Sunday, January 28, 2024

A Travelogue - Inside out

While enroute to BLR from Nagpur...Freezing on the uppermost birth of IRCTC Rajdhani express 3rd AC coach...
Before shutting my eyelids and retiring for the day, a day that that was loaded with hysterical laughter over the memory of damaged Hotel TV cabinet (coz I rested my butts on it) and all the failed efforts that went into covering it up yet ended-up breaking ceramic mugs and drink glasses which slided down along with the white tray, right in-front of my eyes... like an ice-berge. Along with others, I stood holding the cabinate, controlling the bout of laughter for not being able to stop anything from dropping on the floor and making a smash!

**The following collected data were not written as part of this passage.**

(** * V2Display: text layout, glyph rasterisation and the busy/idle
      transfer pipeline of [src/V2Display.cpp], [src/V2Display.h],
      [font/Font.h] and the ST7789 adapter.

    The C++ code is embedded function by function.  Integers of a fixed
    width are [Z] with the wrap-around written where the source converts;
    arrays are lists; a read or a store outside an array, and an [int]
    result above [INT_MAX], are undefined behaviour and end the run with
    [Undefined].  Loops without a static bound run on fuel and end with
    [Blocked] when it is used up.  The bus is the environment: it answers
    [isBusy] as it likes and records what is sent.

    The target is a 32-bit ARM: [int] has 32 bits, plain [char] is
    unsigned, memory is little-endian.  [begin] (allocation of the buffer
    and set-up of the bus) is not modelled: a Display is taken as [begin]
    leaves it.  [print(float, digits)] formats with [snprintf] and calls
    [print] on the result; it is [print] of that string. *)

From Stdlib Require Import ZArith Lia Bool.
From stdpp Require Import base list.

Local Open Scope Z_scope.

(** ** Fixed-width integers *)

Definition uint8 (z : Z) : Z := z mod 256.
Definition uint16 (z : Z) : Z := z mod 65536.
Definition uint32 (z : Z) : Z := z mod 4294967296.
Definition INT_MAX : Z := 2147483647.

(** [__builtin_bswap16] *)
Definition bswap16 (v : Z) : Z :=
  Z.lor (Z.land (Z.shiftl (uint16 v) 8) 65280) (Z.shiftr (uint16 v) 8).

(** Arduino's [min] macro. *)
Definition min (a b : Z) : Z := if a <? b then a else b.

(** ** Outcomes *)

Inductive Fault :=
| StringBounds (i : Z)     (* s[i] outside the string and its terminator *)
| GlyphBounds (i : Z)      (* glyphs[i] outside the table *)
| BitmapBounds (i : Z)     (* bitmaps[i] outside the blob *)
| TextBounds (i : Z)       (* text[i] outside char text[32] *)
| BufferBounds (i : Z)     (* _buffer[i] outside the allocation *)
| DataBounds (i : Z)       (* data[i] outside a command's arguments *)
| SignedOverflow (v : Z).  (* int arithmetic result above INT_MAX *)

(** A computation without state: a value or undefined behaviour. *)
Inductive Checked (A : Type) :=
| Val (a : A)
| Bad (f : Fault).
Arguments Val {A} a.
Arguments Bad {A} f.

#[global] Instance Checked_ret : MRet Checked := @Val.
#[global] Instance Checked_bind : MBind Checked := fun A B k m =>
  match m with
  | Val a => k a
  | Bad f => Bad f
  end.

(** A run on a state [S]: every outcome carries the state it ended in. *)
Inductive Res (S A : Type) :=
| Ok (a : A) (s : S)
| Undefined (f : Fault) (s : S)
| Blocked (s : S).
Arguments Ok {S A} a s.
Arguments Undefined {S A} f s.
Arguments Blocked {S A} s.

Definition final {S A} (r : Res S A) : S :=
  match r with
  | Ok _ s => s
  | Undefined _ s => s
  | Blocked s => s
  end.

(** The first argument is the fuel given to each unbounded loop. *)
Definition Run (S A : Type) : Type := nat -> S -> Res S A.

#[global] Instance Run_ret {S} : MRet (Run S) := fun A a _ s => Ok a s.
#[global] Instance Run_bind {S} : MBind (Run S) := fun A B k m fuel s =>
  match m fuel s with
  | Ok a s' => k a fuel s'
  | Undefined f s' => Undefined f s'
  | Blocked s' => Blocked s'
  end.

Definition check {S A} (c : Checked A) : Run S A := fun _ s =>
  match c with
  | Val a => Ok a s
  | Bad f => Undefined f s
  end.

Definition get {S} : Run S S := fun _ s => Ok s s.
Definition gets {S A} (f : S -> A) : Run S A := fun _ s => Ok (f s) s.
Definition modify {S} (f : S -> S) : Run S unit := fun _ s => Ok tt (f s).

(** [iter_ n step x]: at most [n] rounds of a loop whose body returns
    [inl x'] to go round again and [inr b] to leave. *)
Fixpoint iter_ {S A B} (n : nat) (step : A -> Run S (A + B)) (x : A) : Run S B :=
  match n with
  | O => fun _ s => Blocked s
  | S n' => r ← step x;
            match r with
            | inl x' => iter_ n' step x'
            | inr b => mret b
            end
  end.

And the room was full of myraid expressions, each deciphering what is it that they were witnessing - an intent or accident?

(Clink, clink and shatter) ...one after the other ceramic mugs dropped on the floor and shards
were lying all around the TV cabinet (our hands were bearing the load of TV cabinet that came off from the anchors, drilled in the wall).

There was something so relieving in this madness, possibly the "letting go".
Letting go off the urge to fix and knowing that I was surrounded by like-minded friends who are all laughing along which also gives me an insight and a momentary self reflection time that sometimes it's not all about the self and could be more about the other...eg. quality of TV cabinet in this case






The day started with a rushed-hushed breakfast, and then seeing off my friends at Nagpur railway stations or rather they saw me off....and that last posing for group pic at the railway station near the busy car parking area untill we realised we will be soon caught by the local police and we dispersed as if we were never there :)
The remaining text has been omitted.